Tonight’s “Chuck” has Chuck (Zachary Levi) and Sarah (Yvonne Strahovski) in Europe, on their first foreign assignment together as a couple. And along the way, they discover strangers on the train who just might be Spanish spies.

Will viewers buy Chuck and Sarah as lovers? If the ratings are any indication, they don’t. And if TV history is any guide, this means “Chuck” is entering its twilight, the time when Maxwell Smart and 99 settled down on “Get Smart” or when “Moonlighting” stopped teasing us about the tension between its leads. Only, “Chuck,” for many reasons, never got quite as popular as those two series.
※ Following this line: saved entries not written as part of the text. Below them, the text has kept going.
(** [set(df1_lookup.keys()) | set(df2_lookup.keys())], as iterated. *)
Definition all_keys (h : HashEnv) (df1_lookup df2_lookup : dict (list string) (nat * Series))
    : list (list string) :=
  set_list_key h (remove_dups (dict_keys df1_lookup ++ dict_keys df2_lookup)).

Definition _match_rows_by_keys (h : HashEnv) (df1 df2 : DataFrame string)
    (key_columns : list string) : result (dict string match_pair) :=
  df1_lookup ← lookup_loop (iterrows df1) key_columns [];
  df2_lookup ← lookup_loop (iterrows df2) key_columns [];
  Ok (fold_left
        (λ matches key,
           let old_row := dict_get key df1_lookup in
           let new_row := dict_get key df2_lookup in
           dict_set (str_tuple key) (old_row, new_row) matches)
        (all_keys h df1_lookup df2_lookup) []).

(** [{col: row.get(col, '') for col in all_columns}] *)
Definition project (row : Series) (all_columns : list string) : dict string string :=
  dict_comp all_columns (λ col, series_get row col "").

Definition _compare_rows (old_row new_row : option Series)
    (all_columns : list string) (row_index : nat) : DiffRow :=
  match old_row, new_row with
  | None, Some new_row =>
      let new_data := project new_row all_columns in
      {| row_index := row_index; status := "added"; old_data := None;
         new_data := Some new_data; changed_columns := None |}
  | Some old_row, None =>
      let old_data := project old_row all_columns in
      {| row_index := row_index; status := "removed"; old_data := Some old_data;
         new_data := None; changed_columns := None |}
  | Some old_row, Some new_row =>
      let old_data := project old_row all_columns in
      let new_data := project new_row all_columns in
      let changed_columns :=
        filter (λ col, strip (default "" (dict_get col old_data))
                       ≠ strip (default "" (dict_get col new_data))) all_columns in
      let status := match changed_columns with [] => "unchanged" | _ => "modified" end in
      {| row_index := row_index; status := status; old_data := Some old_data;
         new_data := Some new_data;
         changed_columns := match changed_columns with
                            | [] => None
                            | _ => Some changed_columns
                            end |}
  | None, None =>
      {| row_index := row_index; status := "unchanged"; old_data := None;
         new_data := None; changed_columns := None |}
  end.

(** [list(set(df1.columns) | set(df2.columns))], then [sort()]. *)
Definition all_columns (h : HashEnv) (df1 df2 : DataFrame string) : list string :=
  sort (set_list_str h (remove_dups (columns df1 ++ columns df2))).

Definition count_status (s : string) (diff_rows : list DiffRow) : nat :=
  length (filter (λ row, status row = s) diff_rows).

Definition empty_result (file1_name file2_name : string) : DiffResult :=
  {| summary := Build_DiffSummary 0 0 0 0 0; column_names := []; rows := [];
     file1_name := file1_name; file2_name := file2_name |}.

Definition compare (h : HashEnv) (df1 df2 : DataFrame cell)
    (file1_name file2_name : string) : result DiffResult :=
  if empty df1 && empty df2 then Ok (empty_result file1_name file2_name)
  else
    let df1_normalized := _normalize_dataframe df1 in
    let df2_normalized := _normalize_dataframe df2 in
    let all_columns := all_columns h df1_normalized df2_normalized in
    key_columns ← _find_key_columns h df1_normalized df2_normalized;
    diff_rows ←
      match key_columns with
      | _ :: _ =>
          matches ← _match_rows_by_keys h df1_normalized df2_normalized key_columns;
          Ok (imap (λ row_index '(match_key, (old_match, new_match)),
                      let old_row := snd <$> old_match in
                      let new_row := snd <$> new_match in
                      _compare_rows old_row new_row all_columns row_index)
                   matches)
      | [] =>
          let max_rows := len df1_normalized `max` len df2_normalized in
          Ok (map (λ i,
                     let old_row := if bool_decide (i < len df1_normalized)
                                    then iloc df1_normalized i else None in
                     let new_row := if bool_decide (i < len df2_normalized)
                                    then iloc df2_normalized i else None in
                     _compare_rows old_row new_row all_columns i)
                  (seq 0 max_rows))
      end;
    let summary :=
      {| total_rows := length diff_rows;
         added_rows := count_status "added" diff_rows;
         removed_rows := count_status "removed" diff_rows;
         modified_rows := count_status "modified" diff_rows;
         unchanged_rows := count_status "unchanged" diff_rows |} in
    Ok {| summary := summary; column_names := all_columns; rows := diff_rows;
          file1_name := file1_name; file2_name := file2_name |}.

Definition potential_id_columns : list string :=
  ["id"; "customer_id"; "user_id"; "merchant_id";
   "merchant-display-name"; "merchant-public-id"].

(** The identifier column after auto-detection. *)
Definition detect_id_column (all_columns : list string)
    (customer_id_column : option string) : option string :=
  match customer_id_column with
  | Some c => Some c
  | None =>
      match List.find (λ col, bool_decide (col ∈ all_columns)) potential_id_columns with
      | Some col => Some col
      | None => head all_columns
      end
  end.

(** The [for idx, row in df2_normalized.iterrows()] loop of
    [compare_customers]. *)
Fixpoint added_loop (rws : list (nat * Series)) (customer_id_column : string)
    (added_customer_ids : gset string) (all_columns : list string)
    (diff_rows : list DiffRow) (row_index : nat) : result (list DiffRow) :=
  match rws with
  | [] => Ok diff_rows
  | (idx, row) :: rws' =>
      customer_id ← series_getitem row customer_id_column;
      if bool_decide (customer_id ∈ added_customer_ids) then
        let new_data := project row all_columns in
        let diff_row :=
          {| row_index := row_index; status := "added"; old_data := None;
             new_data := Some new_data; changed_columns := None |} in
        added_loop rws' customer_id_column added_customer_ids all_columns
                   (diff_rows ++ [diff_row]) (row_index + 1)
      else
        added_loop rws' customer_id_column added_customer_ids all_columns
                   diff_rows row_index
  end.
And its chances for renewal are still very much up in the air.

• “Dancing with the Stars” (7 p.m., ABC) continues without its train-wreck star Kate Gosselin, a poster child for reality television’s inverse proportion of vulgar ego to actual talent. Imagine asking her to talk about something besides herself? Not easy, is it? Now viewers will actually have to focus on the dancing.

• “American Experience” (8 p.m., PBS, check local listings) looks back at the 1968 My Lai massacre, one of the bitterest chapters of the long sad saga of the Vietnam War. “My Lai” features extensive interviews with Aubrey Daniel who prosecuted Lt. William Calley, who became a touchstone of “culture war” politics during the Nixon years. It also features conversations with men in Calley’s “Charlie Company” who did not take place in the mass murder as well as Vietnamese survivors of the massacre.
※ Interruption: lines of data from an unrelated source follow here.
(** * tiny-autograd: the scalar reverse-mode engine of [engine.py], and [nn.py]

    A shallow embedding of the [Value] class: the Python heap of [Value]
    objects is a store indexed by object identity, every method is a
    computation in a state-and-exception monad over that store, and the
    [_backward] closure a method installs is a record of what it captured.

    Numbers.  A number is a Python [float], idealised as the real number it
    stands for, and an [int] is read as the float of the same value.
    Rounding is outside the model, and so are NaN, the infinities that [+]
    and [*] return beyond the binary64 range (they never raise) and integers
    that no float holds; so are complex numbers ([ComplexResult]).  The
    range itself is inside wherever Python raises on it: [math.exp] and
    [**] raise [OverflowError] when their result rounds to an infinity
    ([float_bound]).  The other exceptions modelled are
    the ones Python raises on the *value* or the *type* of an operand:
    [ZeroDivisionError] of [**] and [/], [TypeError] of arithmetic on a
    non-number, [AssertionError] of the [assert isinstance(...)] statements.

    [nn.py] builds units, layers and perceptrons out of [Value]s.  Its
    methods run in a second monad, which adds the generator behind
    [random.uniform] to the heap, and [ValueError] and [IndexError] to the
    exceptions. *)

From Stdlib Require Import Reals Lra Lia String.
From stdpp Require Import base gmap sets list.

(** ** Python values and exceptions *)

(** [OverflowError] is what [math.exp] and [**] raise on a result out of
    range.  [ComplexResult] is no exception of Python: it marks the one place
    where Python leaves the real numbers and goes on with a complex number
    (see [py_pow]), and the model stops.  [RecursionError] is [build_graph]
    running out of depth. *)
Inductive exn : Type :=
  | AssertionError
  | TypeError
  | ZeroDivisionError
  | OverflowError
  | ComplexResult
  | RecursionError.

Inductive outcome (A : Type) : Type :=
  | Ok (a : A)
  | Raise (e : exn).
Arguments Ok {A} a.
Arguments Raise {A} e.

(** What a [data] field may hold: a number, or an object that is not a number
    ([None]), on which every arithmetic primitive raises [TypeError]. *)
Inductive pyobj : Type :=
  | PNum (r : R)
  | PNone.

Abbreviation node_id := nat.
Tonight’s other highlights

• A wandering wife (Sarah Wayne Callies, “Prison Break”) suffers a mysterious ailment on “House” (7 p.m., Fox).

• A failure to communicate on “Trauma” (8 p.m., NBC).

• The contest to become a high school’s official spokesperson knows no bounds in the 2010 kids comedy “Harriet The Spy: Blog Wars” (7 p.m., Disney).

• Taylor continues her diplomatic offensive on “24” (8 p.m., Fox).

• No more Mr. Nice Guy on “Romantically Challenged” (8:30 p.m., ABC).

• The late Paul Winfield narrates a “City Confidential” (9 p.m., Biography) from 2004, “Honesdale: Highway to Hell” a tale of a high school valedictorian’s death that leads to murder in a small town on the outskirts of the Poconos.

Cult choice

• The 2005 documentary “Murderball” (7 p.m., Sundance) follows a league of paraplegic rugby players.